Court Opinion

ID: 2228414
Source: CourtListenerOpinion
Date Created: 2013-10-30 08:43:00.794664+00
Date Added: 2024-06-11T07:24:25.475776
License: Public Domain

357 Mich. 7 (1959)
97 N.W.2d 620
BALLENTINE
v.
BALLENTINE.
Docket No. 10, Calendar No. 47,759.
Supreme Court of Michigan.
Decided July 13, 1959.
Walsh, O'Sullivan, Stommel & Sharp, for plaintiff.
*8 VOELKER, J.
The appellant obtained a divorce from her husband on the grounds of extreme cruelty. The parties were married in 1944 while students at the University of Michigan and their only child, a daughter, was born in 1946. The proofs below also snowed that the wife devoted most of an inheritance from her grandfather to support the defendant and their daughter during the husband's medical studies and later during his internship and a rather extensive series of residencies for specialized medical training; and that following the separation of the parties in 1952 the plaintiff was obliged to go to work to support herself and the child.
In his decree below granting the plaintiff and appellant her divorce the chancellor made some provision for support of the child, the custody of which he awarded the mother. He did not, however, make any provision for alimony or reserve the question for possible future consideration, expressing the opinion that he felt both parties would be better off if they were forever freed from any possible future ties and obligations, one to the other.

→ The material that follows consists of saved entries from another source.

(** The search passes over a text in which the key word of the pattern does
    not begin. *)
Lemma search_passes (key : string) (r : regex) (pre s : string) :
  first_at_end key pre = true ->
  search (lit key ++ r) (pre ++ key ++ s) = search (lit key ++ r) (key ++ s).
Proof.
  induction pre as [|c pre IH]; intros H; [reflexivity|].
  simpl in H. apply andb_true_iff in H. destruct H as [Hb H].
  apply negb_true_iff in Hb.
  change (String c pre ++ key ++ s)%string with (String c (pre ++ key ++ s)).
  cbn [search].
  rewrite (match_here_lit_fails key r (String c (pre ++ key ++ s))).
  - apply IH, H.
  - change (String c (pre ++ key ++ s)) with (String c pre ++ (key ++ s))%string.
    rewrite <- append_assoc.
    rewrite begins_longer; [exact Hb|].
    rewrite length_append. lia.
Qed.

Lemma search_found (r : regex) (s : string) groups rest :
  match_here r s None [] = Some (groups, rest) -> search r s = Some groups.
Proof. intros H. destruct s; simpl; now rewrite H. Qed.

(** No match where the key word occurs nowhere. *)
Lemma search_without_key (key : string) (r : regex) (s : string) :
  occurs key s = false -> search (lit key ++ r) s = None.
Proof.
  induction s as [|c s IH]; intros H; simpl in H; apply orb_false_iff in H;
    destruct H as [Hb H].
  - simpl. now rewrite match_here_lit_fails.
  - cbn [search]. rewrite match_here_lit_fails by exact Hb. apply IH, H.
Qed.

Lemma match_here_plus_step (a : atom) (r : regex) (c : ascii) (s : string) cur caps :
  match_here (Plus a :: r) (String c s) cur caps
  = if atom_matches a c then
      match match_here (Plus a :: r) s (push c cur) caps with
      | Some res => Some res
      | None => match_here r s (push c cur) caps
      end
    else None.
Proof. reflexivity. Qed.

Lemma match_here_plus_end (a : atom) (r : regex) cur caps :
  match_here (Plus a :: r) EmptyString cur caps = None.
Proof. reflexivity. Qed.

Lemma match_here_lazy_step (a : atom) (r : regex) (s : string) cur caps :
  match_here (LazyStar a :: r) s cur caps
  = match match_here r s cur caps with
    | Some res => Some res
    | None =>
        match s with
        | String c s' =>
            if atom_matches a c then match_here (LazyStar a :: r) s' (push c cur) caps
            else None
        | EmptyString => None
        end
    end.
Proof. destruct s; reflexivity. Qed.

Lemma match_here_plus_no_digit (r : regex) (s : string) cur caps :
  starts_with_digit s = false -> match_here (Plus Digit :: r) s cur caps = None.
Proof.
  destruct s as [|c s]; intros H; [reflexivity|].
  rewrite match_here_plus_step. simpl in H. simpl atom_matches. now rewrite H.
Qed.

(** A greedy run of digits stops where the digits stop when what follows
    matches there. *)
Lemma match_here_digits (run : string) (r : regex) (rest : string) cur caps res :
  digit_run run = true ->
  starts_with_digit rest = false ->
  match_here r rest (pushes (list_ascii_of_string run) cur) caps = Some res ->
  match_here (Plus Digit :: r) (run ++ rest) cur caps = Some res.
Proof.
  intros Hd Hr. destruct run as [|c run]; [discriminate|].
  simpl in Hd. revert c cur Hd.
  induction run as [|d run IH]; intros c cur Hd Hk.
  - simpl in Hd. rewrite andb_true_r in Hd.
    cbn [String.append]. rewrite match_here_plus_step. simpl atom_matches.
    rewrite Hd. rewrite match_here_plus_no_digit by exact Hr. exact Hk.
  - cbn [all_digits] in Hd. apply andb_true_iff in Hd. destruct Hd as [Hc Hd].
    specialize (IH d (push c cur) Hd Hk).
    change (String c (String d run) ++ rest)%string
      with (String c (String d run ++ rest)).
    rewrite match_here_plus_step. simpl atom_matches. rewrite Hc.
    now rewrite IH.
Qed.

(** A last greedy run of digits matches whenever a digit stands there. *)
Lemma match_here_last_digits (c : ascii) (s : string) cur caps :
  is_digit c = true ->
  exists rest, match_here [Plus Digit] (String c s) cur caps = Some (rev caps, rest).
Proof.
  revert c cur. induction s as [|d s IH]; intros c cur Hc.
  - exists EmptyString. rewrite match_here_plus_step. simpl atom_matches.
    rewrite Hc. reflexivity.
  - rewrite match_here_plus_step. simpl atom_matches. rewrite Hc.
    destruct (is_digit d) eqn:Hd.
    + destruct (IH d (push c cur) Hd) as [rest ->]. now exists rest.
    + rewrite match_here_plus_no_digit by exact Hd. now exists (String d s).
Qed.

(** A greedy run of digits matches nowhere when what follows matches after
    none of its digits. *)
Lemma match_here_digits_fail (run : string) (r : regex) (rest : string) caps :
  starts_with_digit rest = false ->
  (forall s cur, starts_with_digit s = true \/ s = rest -> match_here r s cur caps = None) ->
  all_digits run = true ->
  forall cur, match_here (Plus Digit :: r) (run ++ rest) cur caps = None.
Proof.
  intros Hr Hk. induction run as [|c run IH]; intros Hd cur.
  - simpl. apply match_here_plus_no_digit, Hr.
  - cbn [all_digits] in Hd. apply andb_true_iff in Hd. destruct Hd as [Hc Hd].
    cbn [String.append]. rewrite match_here_plus_step. simpl atom_matches.
    rewrite Hc, (IH Hd). apply Hk.
    destruct run as [|d run]; [now right|left].
    simpl in Hd. apply andb_true_iff in Hd. simpl. apply Hd.
Qed.

(** A lazy run stops at the first place where what follows matches: here at a
    closing bracket, the run having none and no line feed. *)
Lemma match_here_lazy_bracket (inner rest : string) acc caps :
  lacks "]" inner = true ->
  lacks "010" inner = true ->
  match_here [LazyStar AnyChar; GroupClose; One (Chr "]")]
             (inner ++ String "]" rest) (Some acc) caps
  = Some (rev (group_text (pushes (list_ascii_of_string inner) (Some acc)) :: caps),
          rest).
Proof.
  revert acc. induction inner as [|c inner IH]; intros acc Hb Hn.
  - rewrite match_here_lazy_step. simpl. reflexivity.
  - simpl in Hb, Hn. apply andb_true_iff in Hb, Hn.
    destruct Hb as [Hb1 Hb], Hn as [Hn1 Hn].
    cbn [String.append]. rewrite match_here_lazy_step.
    replace (match_here [GroupClose; One (Chr "]")] (String c (inner ++ String "]" rest))
               (Some acc) caps) with (@None (list string * string)).
    2:{ simpl. apply negb_true_iff in Hb1. now rewrite Hb1. }
    simpl atom_matches. rewrite Hn1. simpl push. rewrite IH by assumption.
    reflexivity.
Qed.

Lemma match_here_open (r : regex) (s : string) cur caps :
  match_here (GroupOpen :: r) s cur caps = match_here r s (Some []) caps.
Proof. reflexivity. Qed.

Lemma match_here_close (r : regex) (s : string) cur caps :
  match_here (GroupClose :: r) s cur caps = match_here r s None (group_text cur :: caps).
Proof. reflexivity. Qed.

Lemma match_here_chr (c : ascii) (r : regex) (s : string) cur caps :
  match_here (One (Chr c) :: r) (String c s) cur caps = match_here r s (push c cur) caps.
Proof. simpl. now rewrite ascii_eqb_refl. Qed.

Lemma group_text_string (s : string) :
  group_text (pushes (list_ascii_of_string s) (Some [])) = s.
Proof. rewrite group_text_pushes. apply string_of_list_ascii_of_string. Qed.

(** The RAM pattern is found where the key word first stands. *)
Lemma RAM_found (pre used total post : string) :
  first_at_end "RAM " pre = true ->
  digit_run used = true ->
  digit_run total = true ->
  search RAM_re (pre ++ "RAM " ++ used ++ "/" ++ total ++ "MB" ++ post)
  = Some [used; total].
Proof.
  intros Hp Hu Ht.
  change RAM_re
    with (lit "RAM " ++ [GroupOpen; Plus Digit; GroupClose; One (Chr "/");
                         GroupOpen; Plus Digit; GroupClose; One (Chr "M");
                         One (Chr "B")])%list.
  rewrite search_passes by exact Hp.
  apply search_found with (rest := post).
  rewrite match_here_lit, match_here_open.
  apply match_here_digits; [exact Hu|reflexivity|].
  rewrite match_here_close. cbn [String.append].
  rewrite match_here_chr, match_here_open.
  apply match_here_digits; [exact Ht|reflexivity|].
  rewrite match_here_close, !match_here_chr, !group_text_string. reflexivity.
Qed.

We have frequently held that where an absolute divorce is granted and no provision is made for alimony or the question is not reserved, the court is powerless to grant any alimony in the future. See Moross v. Moross, 129 Mich. 27; Mack v. Mack, 283 Mich. 365 and Marrobie v. Marrobie, 334 Mich. 447 for typical cases.
Making all due allowance for the present financial situation of the defendant, and his present distaste for the loyal wife who supported him while he got his education, we think the chancellor might have reached a fairer result had he not under the circumstances permanently foreclosed the question of possible future alimony. The decree below may accordingly be modified and amended so as to require *9 that the defendant pay $10 per month alimony to the plaintiff until the further order of the court. Costs to plaintiff.
DETHMERS, C.J., and CARR, KELLY, SMITH, BLACK, EDWARDS, and KAVANAGH, JJ., concurred.